Dance of Fireworks: An Interactive Broadcast Gymnastics Training System Based on Pose Estimation
Haotian Chen, Ziyu Liu, Xi Cheng, Chuangqi Li
TL;DR
This work introduces Dance of Fireworks, a mobile, camera-based interactive training system that uses lightweight pose estimation (PoseNet/OpenPose) to guide office workers through radio calisthenics. By computing joint angles and comparing them to demonstrations via a cosine-similarity framework with a 3-second delay, the system provides real-time feedback and maps motion quality to fireworks-based rewards, enabling engaging, hardware-light deployment.
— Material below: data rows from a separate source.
(* ===== verification/PeerClose.v ===== *)
(** * Two peers close a channel together

    The channel managers of both ends, exchanging the messages of a cooperative close: the
    negotiation of the two closers, lifted to the peers. *)

From Stdlib Require Import ZArith Lia.
From Stdlib Require Import Init.Byte.
From stdpp Require Import base gmap strings numbers list.
From S2P Require Import Prelude Tx Effects ChanCloser ChanCloserProps PeerChans PeerChansInv.
Local Open Scope Z_scope.

Section Close.
Context {CH : ChannelIface} {PCH : PeerChannel CH} {ST0 : ChanStable PCH}.

(** ** A peer with a closer *)

(** The channel [cid] is active and its closer is [c]. *)
Definition running (cid : bytes) (c : channelCloser) (s : chans) : Prop :=
  exists h i, activeChannels s !! cid = Some h /\ activeChanCloses s !! cid = Some i /\ ch_closers s !! i = Some (h, c)
    /\ ch_heap s !! h = Some (cc_channel c) /\ NewChanIDFromOutPoint (ChannelPoint (cc_channel c)) = cid /\ cc_inv c.

(** The messages among the events. *)
Definition queued (l : list chan_event) : list Message := omap (fun e => match e with CQueue m => Some m | _ => None end) l.

(** The events [l] were added to the log. *)
Definition logged (l : list chan_event) (s s' : chans) : Prop := ch_log s' = ch_log s ++ l.
(* ===== verification/PeerExamples.v ===== *)
(** * Concrete runs of a peer

    An instance of the payload encodings, and runs of the queues on it that satisfy the
    hypotheses of the theorems; two peers with a channel between them, on the example channel
    of the closer. *)

From Stdlib Require Import ZArith Lia.
From Stdlib Require Import Init.Byte.
From stdpp Require Import base gmap strings numbers list.
From S2P Require Import Prelude Stream Tx ChanCloser ChanCloserProps Effects PeerStream PeerWire PeerWrite.
From S2P Require Import PeerRead PeerReadInv PeerReadProps PeerLink PeerChans PeerChansInv PeerClose.
Local Open Scope Z_scope.

Module PeerRuns.
(** Channel updates as the identifier of the channel and the rest. *)
Definition wire_payload (m : Message) : res bytes :=
  match m with
  | UpdateAddHTLC c f | UpdateFee c f | CommitSig c f | RevokeAndAck c f => Ok (c ++ f)
  | PeerWire.ChannelUpdate f | NodeAnnouncement f | OpenChannel f => Ok f
  | Shutdown c a | PeerWire.Error c a => Ok (c ++ a)
  | Pong b => Ok b
  | _ => Err (ErrNew "encode")
  end.

Definition wire_decode (t : Z) : Reader Message := fun r =>
  let c := take 32 r in
  let f := drop 32 r in
  if t =? 128 then Ok (UpdateAddHTLC c f, [])
  else if t =? 134 then Ok (UpdateFee c f, [])
  else if t =? 132 then Ok (CommitSig c f, [])
  else if t =? 133 then Ok (RevokeAndAck c f, [])
  else if t =? 258 then Ok (PeerWire.ChannelUpdate r, [])
  else if t =? 257 then Ok (NodeAnnouncement r, [])
  else if t =? 32 then Ok (OpenChannel r, [])
  else if t =? 38 then Ok (Shutdown c f, [])
  else if t =? 19 then Ok (Pong r, [])
  else if t =? 17 then Ok (PeerWire.Error c f, [])
  else Err ErrUnexpectedEOF.

#[local] Instance wire_example : LnWire := {|
  Encode := wire_payload;
  MaxPayloadLength := fun _ => 65535;
  Decode := wire_decode
|}.

Definition chan1 : bytes := replicate 32 x01.

(** ** Writing *)

Definition out_events : list out_event := [OQueue (mkOutgoing (UpdateAddHTLC chan1 [x07]) (Some 0%nat)); OHandoff; OQueue (mkOutgoing (Pong []) None); OWrite 5 None].
Definition out1 : outbox := Eval vm_compute in default newOutbox (out_run out_events newOutbox).
Definition out_rest : list out_event := [OAnswer; OHandoff; OWrite 6 None; OAnswer].
Definition out2 : outbox := Eval vm_compute in default newOutbox (out_run out_rest out1).

Lemma outgoing_in_order_witness :
  out_run out_rest out1 = Some out2 /\ ob_wire out2 = wire_of <$> ob_accepted out1 /\ ob_answers out2 = [(0%nat, None)].
Proof.
  assert (out_reach out1) as Hr by (exists out_events; vm_compute; reflexivity).
  assert (out_run out_rest out1 = Some out2) as Hrun by (vm_compute; reflexivity).
  destruct (proj2 (outgoing_in_order out1 Hr) out_rest out2 eq_refl eq_refl eq_refl Hrun) as [_ Hd].
  destruct Hd as [Hw Ha].
  { intros e He. destruct e as [| | | |now [|]| | |]; first [discriminate He | reflexivity]. }
  split; [exact Hrun|]. split; [exact Hw|]. exact Ha.
Defined.

(** ** Reading *)

(** A message is added to its stream. *)
Definition deliver : list read_event :=
  [EvAdd; EvAdding EAcquire; EvAdding EAppend; EvAdding ESignal; EvAdd].

Definition read_events : list read_event :=
  [EvMessage (UpdateAddHTLC chan1 [x07]) false 0] ++ deliver ++ [EvMessage (CommitSig chan1 [x08]) false 0] ++ deliver.
Definition read1 : reader := Eval vm_compute in default newReader (read_run read_events newReader).
Definition read_rest : list read_event := repeat (EvConsumer (Some chan1) EConsume) 7 ++ [EvConsumer None EConsume].
Definition read2 : reader := Eval vm_compute in default newReader (read_run read_rest read1).

Definition stream2 : mstream := Eval vm_compute in default (newMsgStream 0) (rd_chanMsgStreams read2 !! chan1).

(** A map is known from its list, which is cheaper to evaluate than the map. *)
Lemma single_from_list {V} (m : gmap ChannelID V) k v : map_to_list m = [(k, v)] -> m = {[k := v]}.
Proof. intros E. rewrite <- (list_to_map_to_list m), E. cbn [list_to_map foldr]. apply insert_empty. Qed.

Lemma read2_streams : rd_chanMsgStreams read2 = {[chan1 := stream2]}.
Proof. apply single_from_list. vm_compute. reflexivity. Qed.

Lemma quiet_read2 : quiet read2.
Proof.
  intros e He. destruct e as [| | | | |e| | |k e| | |]; try discriminate He; [reflexivity|by destruct e|].
  destruct e; try discriminate He; try reflexivity. cbn [read_step consumer_event]. unfold step_stream.
  destruct k as [k|]; [|vm_compute; reflexivity]. cbn [get_stream]. unfold ChannelID in *. rewrite read2_streams.
  destruct (decide (k = chan1)) as [->|Hne]; [rewrite lookup_singleton_eq; vm_compute; reflexivity | by rewrite lookup_singleton_ne].
Qed.

Lemma reader_in_order_witness :
  read_run read_rest read1 = Some read2 /\ ms_applied stream2 = [UpdateAddHTLC chan1 [x07]; CommitSig chan1 [x08]].
Proof.
  assert (read_reach read1) as Hr by (exists read_events; vm_compute; reflexivity).
  assert (read_run read_rest read1 = Some read2) as Hrun by (vm_compute; reflexivity).
  split; [exact Hrun|].
  destruct (proj2 (reader_in_order read1 Hr) read_rest read2 eq_refl eq_refl Hrun) as [_ Hd].
  rewrite (Hd quiet_read2 (Some chan1) stream2); [vm_compute; reflexivity|].
  cbn [get_stream]. rewrite read2_streams. apply lookup_singleton_eq.
Defined.

(** ** Both ends *)

Definition link_events : list link_event :=
  (LOut <$> [OQueue (mkOutgoing (UpdateAddHTLC chan1 [x07]) None); OQueue (mkOutgoing (PeerWire.Error ConnectionWideID [x08]) None);
             OHandoff; OWrite 5 None; OAnswer])
  ++ [LRead false 0].
Definition link1 : link := Eval vm_compute in default newLink (link_run link_events newLink).
Definition link_rest : list link_event :=
  (LIn <$> deliver) ++ (LOut <$> [OHandoff; OWrite 6 None; OAnswer]) ++ [LRead false 0]
  ++ (LIn <$> (deliver ++ repeat (EvConsumer (Some chan1) EConsume) 7 ++ [EvConsumer None EConsume])).
Definition link2 : link := Eval vm_compute in default newLink (link_run link_rest link1).
Definition stream3 : mstream := Eval vm_compute in default (newMsgStream 0) (rd_chanMsgStreams (lk_in link2) !! chan1).

Lemma link2_streams : rd_chanMsgStreams (lk_in link2) = {[chan1 := stream3]}.
Proof. apply single_from_list. vm_compute. reflexivity. Qed.

Lemma link2_quiet e : link_internal e = true -> link_step e link2 = None.
Proof.
  intros He. destruct e as [e|b d|e].
  - destruct e as [| | | |now [|]| | |]; first [discriminate He | reflexivity].
  - vm_compute. reflexivity.
  - destruct e as [| | | | |e| | |k e| | |]; try discriminate He; try reflexivity.
    destruct e; try discriminate He; try reflexivity. cbn [link_step from_wire read_step consumer_event]. unfold step_stream.
    destruct k as [k|]; [|vm_compute; reflexivity]. cbn [get_stream]. unfold ChannelID in *. rewrite link2_streams.
    destruct (decide (k = chan1)) as [->|Hne]; [rewrite lookup_singleton_eq; vm_compute; reflexivity | by rewrite lookup_singleton_ne].
Qed.

(** An update, then an error for all channels: the stream applies both. *)
Lemma link_in_order_witness :
  link_run link_rest link1 = Some link2 /\ ms_applied stream3 = [UpdateAddHTLC chan1 [x07]; PeerWire.Error ConnectionWideID [x08]].
Proof.
  assert (link_reach link1) as Hr by (exists link_events; vm_compute; reflexivity).
  assert (link_run link_rest link1 = Some link2) as Hrun by (vm_compute; reflexivity).
  assert (Forall wire_ok (sent link1)) as Hok.
  { constructor; [|constructor; [|constructor]]; eexists; (split; [reflexivity|]; split; [vm_compute; discriminate|];
      split; [vm_compute; discriminate|]; exists []; vm_compute; reflexivity). }
  split; [exact Hrun|].
  destruct (proj2 (link_in_order link1 Hr Hok) link_rest link2 (conj eq_refl (conj eq_refl eq_refl)) eq_refl Hrun) as [_ Hd].
  destruct (Hd link2_quiet) as [_ Hk]. specialize (Hk (Some chan1)). cbn [get_stream] in Hk. rewrite link2_streams, lookup_singleton_eq in Hk.
  destruct Hk as [Hk _]. rewrite Hk. vm_compute. reflexivity.
Defined.
End PeerRuns.

(** * Concrete runs of the channel manager *)

Module CloseRuns.
#[local] Existing Instance CloserExamples.toy_channel.
#[local] Existing Instance CloserExamples.toy_live.
#[local] Existing Instance CloserExamples.toy_np.

#[local] Instance toy_peer : PeerChannel CloserExamples.toy_channel := {|
  ActiveHtlcs := fun _ => 0%nat;
  RemoteNextRevocation := fun _ => None;
  InitNextRevocation := fun _ ch => (Ok tt, ch);
  ResetState := fun ch => ch;
  StopChan := fun ch => ch;
  DBChan := bool * Z;
  FundingOutpoint := fun _ => mkOutPoint [] 0;
  IsBorked := fun _ => false;
  NewLightningChannel := Ok;
  PayToAddrScript := Ok
|}.

#[local] Instance toy_stable : ChanStable toy_peer.
Proof. split; done. Qed.

(** The funder and the other end of the toy channel. *)
Definition toy_ends (a b : @Chan CloserExamples.toy_channel) : Prop := a.1 = negb b.1.
#[local] Instance toy_two_ends : TwoEnds (CH := CloserExamples.toy_channel) toy_ends.
Proof.
  split; [intros [[] ?] [[] ?]; done|done|]. intros s1 s2 l r fee a b tx1 bal1 a' tx2 bal2 b' _ [= <- _ _] [= <- _ _]. done.
Qed.

Definition yes : answers :=
  mkAnswers (Ok tt) (Ok 1000) (Ok tt) (Ok tt) (Ok tt) (Ok [x01]) (Ok 10) (Ok tt) (Err ErrEdgeNotFound).

(** The funder wants a fee of 1000 satoshis, the other end one of 2500. *)
Definition alice : chans := Eval vm_compute in (loadActiveChannels (PCH := toy_peer) [x01] [((true, 1000), yes)] newChans).2.
Definition bob : chans := Eval vm_compute in (loadActiveChannels (PCH := toy_peer) [x02] [((false, 2500), yes)] newChans).2.

Lemma alice_reach : chans_reach [x01] alice.
Proof.
  apply (reach_load (PCH := toy_peer) _ [((true, 1000), yes)] (Ok tt)); [|vm_compute; reflexivity]. constructor; [|constructor]. split; [reflexivity|]. done.
Qed.

Lemma manager_safe_witness :
  activeChannels alice !! ([] : bytes) = Some 0%nat /\ (exists ch, ch_heap alice !! 0%nat = Some ch)
  /\ forall m what, (channelManager yes (ICloseMsg [] m) alice).1 <> Err (ErrPanic what).
Proof.
  destruct (manager_safe [x01] alice alice_reach) as (H1 & _ & H3 & _). split; [reflexivity|]. split.
  - destruct (H1 ([] : bytes) 0%nat eq_refl) as (ch & Hh & _). by exists ch.
  - intros m what. apply (H3 yes (ICloseMsg [] m) what). done.
Defined.

Definition request : ChanClose := mkChanClose CloseRegular (mkOutPoint [] 0) 250 7.

Lemma peers_close_witness :
  exists sd s' n, handleLocalCloseReq yes request alice = (Ok tt, s') /\ (n <= 1505)%nat
    /\ both_closed [] None (Some 7) (peer_exchange n [] [MShutdown sd] (yes, bob) (yes, s')).
Proof.
  destruct (peers_close (CH := CloserExamples.toy_channel) (PCH := toy_peer) yes yes request (true, 1000) (false, 2500) [x01] [x01] 1000 1000 10 alice bob)
    as (sd & s' & n & H1 & _ & H2 & H3); try done.
  - split; [exists 0%nat; repeat split|]; reflexivity.
  - split; [exists 0%nat; repeat split|]; reflexivity.
  - exists sd, s', n. split; [exact H1|]. split; [|exact H3]. etransitivity; [exact H2|]. vm_compute. lia.
Defined.

(** The run itself. *)
Example run_closes :
  let s := (handleLocalCloseReq yes request alice).2 in
  let p := peer_exchange 20 [] (queued (ch_log s)) (yes, bob) (yes, s) in
  bool_decide (activeChannels p.1.2 = ∅ /\ activeChannels p.2.2 = ∅) = true.
Proof. vm_compute. reflexivity. Qed.
End CloseRuns.
Definition waitForTimeoutConf (baby : nat) (conf : option Z) : NU () :=
  match conf with
  | None => mret tt
  | Some blockHeight =>
      b ← read_baby baby;
      _ ← write_baby baby (baby_SetConfHeight blockHeight b);
      b ← read_baby baby;
      _ ← st_try (store (CribToKinder ns b));
      mret tt
  end.

Definition closeAndRemoveIfMature (chanPoint : OutPoint) : NU () :=
  isMature ← st_try (query (IsMatureChannel ns chanPoint));
  match isMature with
  | Err e => if decide (e = ErrContractNotFound) then mret tt else st_fail e
  | Ok false => mret tt
  | Ok true => store (RemoveChannel ns chanPoint)
  end.

(** [closes] lists the keys of the [possibleCloses] map in the order in which Go
    happens to iterate over it. *)
Definition waitForSweepConf (classHeight : Z) (closes : list OutPoint) (conf : option Z) : NU () :=
  match conf with
  | None => mret tt
  | Some _ =>
      err ← st_try (store (GraduateKinder ns classHeight));
      match err with
      | Err _ => mret tt
      | Ok _ => _ ← st_try (st_iter closeAndRemoveIfMature closes); mret tt
      end
  end.

Definition possibleCloses (kgtnOutputs : list kidOutput) : list OutPoint :=
  remove_dups (map kid_originChanPoint kgtnOutputs).

(** ** Sweeping *)

Definition sweepCribOutput (classHeight : Z) (baby : nat) : NU () :=
  b ← read_baby baby;
  _ ← publish (baby_timeoutTx b);
  registerTimeoutConf baby classHeight.

Definition sweepMatureOutputs (classHeight : Z) (finalTx : MsgTx) (kgtnOutputs : list kidOutput) : NU () :=
  _ ← publish finalTx;
  registerSweepConf finalTx kgtnOutputs classHeight.

Definition populateSweepTx (txVSize classHeight : Z) (csvInputs cltvInputs : list kidOutput) : ST Env MsgTx :=
  pkScript ← GenSweepScript;
  let totalSum := sum_amounts (sum_amounts 0 (map kid_breachedOutput csvInputs))
                              (map kid_breachedOutput cltvInputs) in
  feePerVSize ← EstimateFeePerVSize 6;
  let txFee := FeeForVSize feePerVSize txVSize in
  let sweepAmt := i64 (totalSum - txFee) in
  let sweepTx := AddTxOut (mkTxOut sweepAmt pkScript) (NewMsgTx 2) in
  let sweepTx := match cltvInputs with [] => sweepTx | _ => set_LockTime classHeight sweepTx end in
  let sweepTx := foldl (fun tx input =>
        AddTxIn (mkTxIn (kid_OutPoint input) [] [] (kid_blocksToMaturity input)) tx) sweepTx csvInputs in
  let sweepTx := foldl (fun tx input => AddTxIn (mkTxIn (kid_OutPoint input) [] [] 0) tx) sweepTx cltvInputs in
  _ ← st_res (CheckTransactionSanity sweepTx);
  let hashCache := sweepTx in
  sweepTx ← st_res (add_witnesses hashCache 0 (map kid_breachedOutput csvInputs) sweepTx);
  let offset := length csvInputs in
  st_res (add_witnesses hashCache offset (map kid_breachedOutput cltvInputs) sweepTx).

Definition sort_output (acc : list kidOutput * list kidOutput * TxWeightEstimator) (input : kidOutput)
    : list kidOutput * list kidOutput * TxWeightEstimator :=
  let '(csvOutputs, cltvOutputs, weightEstimate) := acc in
  let wt := kid_WitnessType input in
  if wt =? CommitmentTimeLock then
    (csvOutputs ++ [input], cltvOutputs, AddWitnessInput weightEstimate ToLocalTimeoutWitnessSize)
  else if wt =? HtlcOfferedTimeoutSecondLevel then
    (csvOutputs ++ [input], cltvOutputs, AddWitnessInput weightEstimate SecondLevelHtlcSuccessWitnessSize)
  else if wt =? HtlcAcceptedSuccessSecondLevel then
    (csvOutputs ++ [input], cltvOutputs, AddWitnessInput weightEstimate SecondLevelHtlcSuccessWitnessSize)
  else if wt =? HtlcOfferedRemoteTimeout then
    (csvOutputs, cltvOutputs ++ [input], AddWitnessInput weightEstimate AcceptedHtlcTimeoutWitnessSize)
  else acc.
In a study with 136 participants, the approach achieved a significant reduction in average joint-angle error from $21.3^ ext{°}$ to $9.8^ ext{°}$ ($p<0.01$) over four sessions and received strong user endorsement for both exercise promotion and entertainment value. The work demonstrates a cost-effective, scalable solution for reducing sedentary risk in office environments and outlines future enhancements including improved pose accuracy, lower latency, multiplayer features, music synchronization, and 3D pose capabilities.
Abstract
This study introduces Dance of Fireworks, an interactive system designed to combat sedentary health risks by enhancing engagement in radio calisthenics. Leveraging mobile device cameras and lightweight pose estimation (PoseNet/TensorFlow Lite), the system extracts body keypoints, computes joint angles, and compares them with standardized motions to deliver real-time corrective feedback. To incentivize participation, it dynamically maps users' movements (such as joint angles and velocity) to customizable fireworks animations, rewarding improved accuracy with richer visual effects. Experiments involving 136 participants demonstrated a significant reduction in average joint angle errors from 21.3 degrees to 9.8 degrees (p < 0.01) over four sessions, with 93.4 percent of users affirming its exercise-promoting efficacy and 85.4 percent praising its entertainment value. The system operates without predefined motion templates or specialised hardware, enabling seamless integration into office environments. Future enhancements will focus on improving pose recognition accuracy, reducing latency, and adding features such as multiplayer interaction and music synchronisation. This work presents a cost-effective, engaging solution to promote physical activity in sedentary populations.